__The problem__:
Transcribe only the lines between the first line of the records and the line containing "answers of [Server].", inclusive, exactly as written.

━━━ Dataset records

(* ===== verification/Server.v ===== *)
(** * A module's database and what surrounds it

    The state a module's service works on: its tables, and a type [W] of what lies outside them, with the
    answers of [Server]. A failed transaction leaves the tables as they were, not what lies outside.
    [keeps], [gives] and [undone] are what proofs say of a computation and the tables. *)
From S2P Require Import Prelude GoText Errors Tx Identifiers Database.

Class Server (W : Type) := {
  (** Whether a statement fails, by its name. *)
  sv_fault : string -> W -> W * option dberr;
  (** The driver's error for a refused write, by SQL state and constraint. *)
  sv_refusal : string -> string -> err;
  (** [time.Now()]. *)
  sv_clock : W -> W * moment;
  (** Ten bytes of [crypto/rand], [None] when it failed. *)
  sv_random : W -> W * option (list Z)
}.

Record Served (T W : Type) := mkServed { sv_tables : T; sv_outside : W }.
Arguments mkServed {T W}.
Arguments sv_tables {T W}.
Arguments sv_outside {T W}.

Section Computations.
Context {T W : Type} `{!Server W}.

(** A statement: it fails as the database does, or answers by the tables. [on_error] is what the
    repository makes of a failure. *)
Definition statement {A} (name : string) (on_error : dberr -> err) (f : T -> answer (T * A)) : tx (Served T W) A :=
  fun st =>
  let '(w, fault) := sv_fault name (sv_outside st) in
  match fault with
  | Some d => (mkServed (sv_tables st) w, Fail (on_error d))
  | None =>
      match f (sv_tables st) with
      | Rows (t, a) => (mkServed t w, Ok a)
      | Refused d => (mkServed (sv_tables st) w, Fail (on_error d))
      end
  end.

(** A statement that only reads. *)
Definition query {A} (name : string) (on_error : dberr -> err) (f : T -> A) : tx (Served T W) A :=
  statement name on_error (fun t => Rows (t, f t)).

(** [pgx.ErrNoRows] of a statement that answers one row. *)
Definition found {A} (missing : err) (m : tx (Served T W) (option A)) : tx (Served T W) A :=
  r ← m; match r with Some a => mret a | None => tx_of (Fail missing) end.

(** A transaction; [on_begin] and [on_commit] are what becomes of a failure to begin and to commit. *)
Definition transaction {A} (on_begin on_commit : dberr -> err) (m : tx (Served T W) A) : tx (Served T W) A := fun st =>
  match sv_fault "BEGIN" (sv_outside st) with
  | (w, Some d) => (mkServed (sv_tables st) w, Fail (on_begin d))
  | (w, None) =>
      match m (mkServed (sv_tables st) w) with
      | (st', Fail e) => (mkServed (sv_tables st) (sv_outside st'), Fail e)
      | (st', Ok a) =>
          match sv_fault "COMMIT" (sv_outside st') with
          | (w', None) => (mkServed (sv_tables st') w', Ok a)
          | (w', Some d) => (mkServed (sv_tables st) w', Fail (on_commit d))
          end
      end
  end.

Definition clock : tx (Served T W) moment := fun st =>
  let '(w, t) := sv_clock (sv_outside st) in (mkServed (sv_tables st) w, Ok t).

(** An identifier for the moment [t]. *)
Definition new_id (prefix : string) (t : moment) : tx (Served T W) string := fun st =>
  let '(w, r) := sv_random (sv_outside st) in (mkServed (sv_tables st) w, Ok (newID prefix (mkSeed t r))).

(** ** What a computation does to the tables *)

Definition keeps {A} (m : tx (Served T W) A) : Prop := forall st, sv_tables (m st).1 = sv_tables st.

Definition undone {A} (m : tx (Served T W) A) : Prop :=
  forall st st' e, m st = (st', Fail e) -> sv_tables st' = sv_tables st.

Definition gives {A} (t : T) (m : tx (Served T W) A) (Q : A -> T -> Prop) : Prop :=
  forall st st' a, sv_tables st = t -> m st = (st', Ok a) -> Q a (sv_tables st').

Lemma sv_keeps_ret {A} (a : A) : keeps (mret a).
Proof. by intros st. Qed.
Lemma sv_keeps_of {A} (r : result A) : keeps (tx_of r).
Proof. by intros st. Qed.
Lemma sv_keeps_check c : keeps (tx_check c).
Proof. by intros st. Qed.
Lemma sv_keeps_clock : keeps clock.
Proof. intros st. unfold clock. by destruct (sv_clock _). Qed.
Lemma sv_keeps_new_id prefix t : keeps (new_id prefix t).
Proof. intros st. unfold new_id. by destruct (sv_random _). Qed.

Lemma sv_keeps_bind {A B} (m : tx (Served T W) A) (f : A -> tx (Served T W) B) :
  keeps m -> (forall a, keeps (f a)) -> keeps (m ≫= f).
Proof.
  intros Hm Hf st. unfold mbind, tx_bind. specialize (Hm st). destruct (m st) as [st1 [a|e]]; [|exact Hm].
  etrans; [apply Hf|exact Hm].
Qed.

Lemma keeps_query {A} name on_error (f : T -> A) : keeps (query name on_error f).
Proof. intros st. unfold query, statement. destruct (sv_fault _ _) as [w [d|]]; done. Qed.

Lemma keeps_found {A} e (m : tx (Served T W) (option A)) : keeps m -> keeps (found e m).
Proof. intros H. apply sv_keeps_bind; [done|]. intros []; [apply sv_keeps_ret|apply sv_keeps_of]. Qed.

(** *** Success *)

Lemma sv_gives_mono {A} t (m : tx (Served T W) A) (P Q : A -> T -> Prop) :
  gives t m P -> (forall a t', P a t' -> Q a t') -> gives t m Q.
Proof. intros H HPQ st st' a Ht E. eapply HPQ, H; done. Qed.

Lemma gives_keeps {A} t (m : tx (Served T W) A) : keeps m -> gives t m (fun _ t' => t' = t).
Proof. intros H st st' a <- E. specialize (H st). by rewrite E in H. Qed.

Lemma sv_gives_ret {A} t (a : A) (Q : A -> T -> Prop) : Q a t -> gives t (mret a) Q.
Proof. by intros H st st' a' <- [= <- <-]. Qed.

Lemma sv_gives_of {A} t (r : result A) (Q : A -> T -> Prop) : (forall a, r = Ok a -> Q a t) -> gives t (tx_of r) Q.
Proof. intros H st st' a <- [= <- E]. by apply H. Qed.

Lemma sv_gives_fail {A} t e (Q : A -> T -> Prop) : gives t (tx_of (Fail e)) Q.
Proof. by apply sv_gives_of. Qed.

Lemma sv_gives_bind {A B} t (m : tx (Served T W) A) (f : A -> tx (Served T W) B) Q :
  gives t m (fun a t1 => gives t1 (f a) Q) -> gives t (m ≫= f) Q.
Proof.
  intros H st st' b Ht. unfold mbind, tx_bind. destruct (m st) as [st1 [a|e]] eqn:E; [|done].
  by apply (H st st1 a Ht E).
Qed.

(** What does not touch the tables, before the rest. *)
Lemma gives_skip {A B} t (m : tx (Served T W) A) (f : A -> tx (Served T W) B) Q :
  keeps m -> (forall a, gives t (f a) Q) -> gives t (m ≫= f) Q.
Proof. intros Hm Hf. apply sv_gives_bind. eapply sv_gives_mono; [by apply gives_keeps|]. by intros a t' ->. Qed.

Lemma gives_guard {A} t c (m : tx (Served T W) A) Q :
  (c = None -> gives t m Q) -> gives t (tx_check c ≫= fun _ => m) Q.
Proof.
  intros H. apply sv_gives_bind. intros st st' [] Ht. unfold tx_check. destruct c; [done|]. intros [= <-]. rewrite Ht. by apply H.
Qed.

Lemma gives_pure {A B} t (r : result A) (f : A -> tx (Served T W) B) Q :
  (forall a, r = Ok a -> gives t (f a) Q) -> gives t (tx_of r ≫= f) Q.
Proof. intros H. apply sv_gives_bind, sv_gives_of. exact H. Qed.

Lemma sv_gives_statement {A} t name on_error (f : T -> answer (T * A)) (Q : A -> T -> Prop) :
  (forall t' a, f t = Rows (t', a) -> Q a t') -> gives t (statement name on_error f) Q.
Proof.
  intros H st st' a <-. unfold statement. destruct (sv_fault _ _) as [w [d|]]; [done|].
  destruct (f _) as [[t' b]|d] eqn:E; [|done]. intros [= <- <-]. by apply H.
Qed.

Lemma gives_query {A} t name on_error (f : T -> A) (Q : A -> T -> Prop) : Q (f t) t -> gives t (query name on_error f) Q.
Proof. intros H. apply sv_gives_statement. by intros t' a [= <- <-]. Qed.

Lemma gives_found {A} t e (m : tx (Served T W) (option A)) (Q : A -> T -> Prop) :
  gives t m (fun r t' => forall a, r = Some a -> Q a t') -> gives t (found e m) Q.
Proof.
  intros H. apply sv_gives_bind. eapply sv_gives_mono; [exact H|]. intros [a|] t' HQ.
  - apply sv_gives_ret. by apply HQ.
  - apply sv_gives_fail.
Qed.

Lemma gives_transaction {A} t on_begin on_commit (m : tx (Served T W) A) Q :
  gives t m Q -> gives t (transaction on_begin on_commit m) Q.
Proof.
  intros H st st' a Ht. unfold transaction. destruct (sv_fault _ _) as [w [d|]]; [done|].
  destruct (m _) as [st1 [b|e]] eqn:E; [|done]. destruct (sv_fault _ _) as [w' [d|]]; [done|]. intros [= <- <-].
  cbn. by eapply (H (mkServed (sv_tables st) w)).
Qed.

(** *** Failure *)

Lemma sv_undone_keeps {A} (m : tx (Served T W) A) : keeps m -> undone m.
Proof. intros H st st' e E. specialize (H st). by rewrite E in H. Qed.

Lemma sv_undone_statement {A} name on_error (f : T -> answer (T * A)) : undone (statement name on_error f).
Proof.
  intros st st' e. unfold statement. destruct (sv_fault _ _) as [w [d|]]; [by intros [= <- _]|].
  destruct (f _) as [[t' a]|d]; [done|]. by intros [= <- _].
Qed.

Lemma sv_undone_transaction {A} on_begin on_commit (m : tx (Served T W) A) : undone (transaction on_begin on_commit m).
Proof.
  intros st st' e. unfold transaction. destruct (sv_fault _ _) as [w [d|]]; [by intros [= <- _]|].
  destruct (m _) as [st1 [a|e']]; [|by intros [= <- _]]. destruct (sv_fault _ _) as [w' [d|]]; [by intros [= <- _]|done].
Qed.

(** Reads before what undoes itself. *)
Lemma undone_skip {A B} (m : tx (Served T W) A) (f : A -> tx (Served T W) B) :
  keeps m -> (forall a, undone (f a)) -> undone (m ≫= f).
Proof.
  intros Hm Hf st st' e. unfold mbind, tx_bind. specialize (Hm st). destruct (m st) as [st1 [a|e']]; cbn in Hm.
  - intros E. rewrite <- Hm. by eapply Hf.
  - by intros [= <- _].
Qed.

(** A statement that answers no row has written nothing. *)
Lemma undone_found {A} e name on_error (f : T -> answer (T * option A)) :
  (forall t t', f t = Rows (t', None) -> t' = t) -> undone (found e (statement name on_error f)).
Proof.
  intros H st st' e'. unfold found, mbind, tx_bind. pose proof (sv_undone_statement name on_error f st) as Hu.
  unfold statement in *. destruct (sv_fault _ _) as [w [d|]]; [by intros [= <- _]|].
  destruct (f _) as [[t' [a|]]|d] eqn:E; [done| |by intros [= <- _]]. intros [= <- _]. by apply H in E.
Qed.

(** After the last write only an answer is made. *)
Lemma sv_undone_after {A B} (m : tx (Served T W) A) (g : A -> B) : undone m -> undone (m ≫= fun a => mret (g a)).
Proof.
  intros H st st' e. unfold mbind, tx_bind. destruct (m st) as [st1 [a|e']] eqn:E; [done|]. intros [= <- _]. by eapply H.
Qed.

Lemma sv_undone_ignore {A} (m : tx (Served T W) A) : undone m -> undone (ignore m).
Proof. apply sv_undone_after. Qed.

(** A statement that answers no row, and what is then read to say why. *)
Lemma undone_explained {A B} name on_error (f : T -> answer (T * option A)) (g : A -> B) m :
  (forall t t', f t = Rows (t', None) -> t' = t) -> keeps m ->
  undone (statement name on_error f ≫= fun r => match r with Some a => mret (g a) | None => m end).
Proof.
  intros Hf Hm st st' e. unfold mbind, tx_bind. pose proof (sv_undone_statement name on_error f st) as Hu.
  unfold statement in *. destruct (sv_fault _ _) as [w [d|]]; [by intros [= <- _]|].
  destruct (f _) as [[t' [a|]]|d] eqn:E; [done| |by intros [= <- _]]. apply Hf in E. subst t'. intros E.
  etrans; [|exact (Hm (mkServed (sv_tables st) w))]. by rewrite E.
Qed.

(** *** Success with no row, explained *)

Lemma sv_gives_ignore {A} t (m : tx (Served T W) A) (Q : A -> T -> Prop) :
  gives t m Q -> gives t (ignore m) (fun _ t' => exists a, Q a t').
Proof. intros H. apply sv_gives_bind. eapply sv_gives_mono; [exact H|]. intros a t' HQ. apply sv_gives_ret. by exists a. Qed.

Lemma gives_explained {A B} t name on_error (f : T -> answer (T * option A)) (g : A -> B) (m : tx (Served T W) B) Q :
  (forall t' a, f t = Rows (t', Some a) -> Q (g a) t') -> (forall st, exists e, (m st).2 = Fail e) ->
  gives t (statement name on_error f ≫= fun r => match r with Some a => mret (g a) | None => m end) Q.
Proof.
  intros Hf Hm. apply sv_gives_bind, sv_gives_statement. intros t' [a|] E; [by apply sv_gives_ret, Hf|].
  intros st st' b _ Eb. destruct (Hm st) as [e He]. by rewrite Eb in He.
Qed.

(** What ends in a failure never succeeds. *)
Lemma fails_after {A B} (m : tx (Served T W) A) (f : A -> tx (Served T W) B) :
  (forall a st, exists e, (f a st).2 = Fail e) -> forall st, exists e, ((m ≫= f) st).2 = Fail e.
Proof. intros H st. unfold mbind, tx_bind. destruct (m st) as [st' [a|e]]; [apply H|by exists e]. Qed.

(** ** A database that does not fail *)

Definition quiet (W : Type) `{!Server W} : Prop := forall name (w : W), (sv_fault name w).2 = None.

(** Where it does not, what a computation that succeeds answers and leaves. *)
Definition does {A} (t : T) (m : tx (Served T W) A) (Q : A -> T -> Prop) : Prop :=
  forall st, sv_tables st = t -> exists st' a, m st = (st', Ok a) /\ Q a (sv_tables st').

Lemma does_ret {A} t (a : A) (Q : A -> T -> Prop) : Q a t -> does t (mret a) Q.
Proof. intros H st <-. by exists st, a. Qed.

Lemma does_bind {A B} t (m : tx (Served T W) A) (f : A -> tx (Served T W) B) Q :
  does t m (fun a t1 => does t1 (f a) Q) -> does t (m ≫= f) Q.
Proof.
  intros H st Ht. destruct (H st Ht) as (st1 & a & E & Hf). destruct (Hf st1 eq_refl) as (st2 & b & E2 & HQ).
  exists st2, b. split; [|done]. unfold mbind, tx_bind. by rewrite E.
Qed.

Lemma does_check {A} t c (m : tx (Served T W) A) Q : c = None -> does t m Q -> does t (tx_check c ≫= fun _ => m) Q.
Proof. intros -> H. apply does_bind. intros st <-. exists st, tt. by split. Qed.

Lemma does_mono {A} t (m : tx (Served T W) A) (P Q : A -> T -> Prop) :
  does t m P -> (forall a t', P a t' -> Q a t') -> does t m Q.
Proof. intros H HPQ st Ht. destruct (H st Ht) as (st' & a & E & HP). exists st', a. auto. Qed.

Lemma does_statement {A} t name on_error (f : T -> answer (T * A)) (Q : A -> T -> Prop) t' a :
  quiet W -> f t = Rows (t', a) -> Q a t' -> does t (statement name on_error f) Q.
Proof.
  intros Hq E HQ st <-. unfold statement. pose proof (Hq name (sv_outside st)) as Hn.
  destruct (sv_fault _ _) as [w c]. cbn in Hn. subst c. rewrite E. by exists (mkServed t' w), a.
Qed.

Lemma does_query {A} t name on_error (f : T -> A) (Q : A -> T -> Prop) :
  quiet W -> Q (f t) t -> does t (query name on_error f) Q.
Proof. intros Hq HQ. by eapply does_statement. Qed.

Lemma does_found {A} t e (m : tx (Served T W) (option A)) (Q : A -> T -> Prop) :
  does t m (fun r t' => exists a, r = Some a /\ Q a t') -> does t (found e m) Q.
Proof. intros H. apply does_bind. eapply does_mono; [exact H|]. intros r t' (a & -> & HQ). by apply does_ret. Qed.

Lemma does_transaction {A} t on_begin on_commit (m : tx (Served T W) A) Q :
  quiet W -> does t m Q -> does t (transaction on_begin on_commit m) Q.
Proof.
  intros Hq H st <-. unfold transaction. pose proof (Hq "BEGIN"%string (sv_outside st)) as Hn.
  destruct (sv_fault _ _) as [w c]. cbn in Hn. subst c. destruct (H (mkServed (sv_tables st) w) eq_refl) as (st1 & a & -> & HQ).
  pose proof (Hq "COMMIT"%string (sv_outside st1)) as Hn. destruct (sv_fault _ _) as [w' c]. cbn in Hn. subst c.
  by exists (mkServed (sv_tables st1) w'), a.
Qed.

End Computations.

Create HintDb served.
#[export] Hint Resolve sv_keeps_ret sv_keeps_of sv_keeps_check sv_keeps_clock sv_keeps_new_id keeps_query keeps_found
  sv_undone_statement sv_undone_transaction : served.

(** That a computation keeps the tables, statement by statement. *)
Ltac keeps_tac :=
  repeat first [ solve [eauto 4 with served] | apply sv_keeps_bind; [|intros ?] | case_match ].

(** That a failure of a computation leaves the tables: reads and checks, then one statement or
    transaction. *)
Ltac undone_tac :=
  repeat first
    [ solve [eauto 3 with served]
    | apply undone_skip; [solve [keeps_tac]|intros ?]
    | solve [apply sv_undone_after; eauto 3 with served]
    | solve [apply undone_found; intros; repeat case_match; simplify_eq; done]
    | solve [apply sv_undone_keeps; keeps_tac]
    | case_match ].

━━━━━━

__Answer below__:
(* ===== verification/Server.v ===== *)
(** * A module's database and what surrounds it

    The state a module's service works on: its tables, and a type [W] of what lies outside them, with the
    answers of [Server]. A failed transaction leaves the tables as they were, not what lies outside.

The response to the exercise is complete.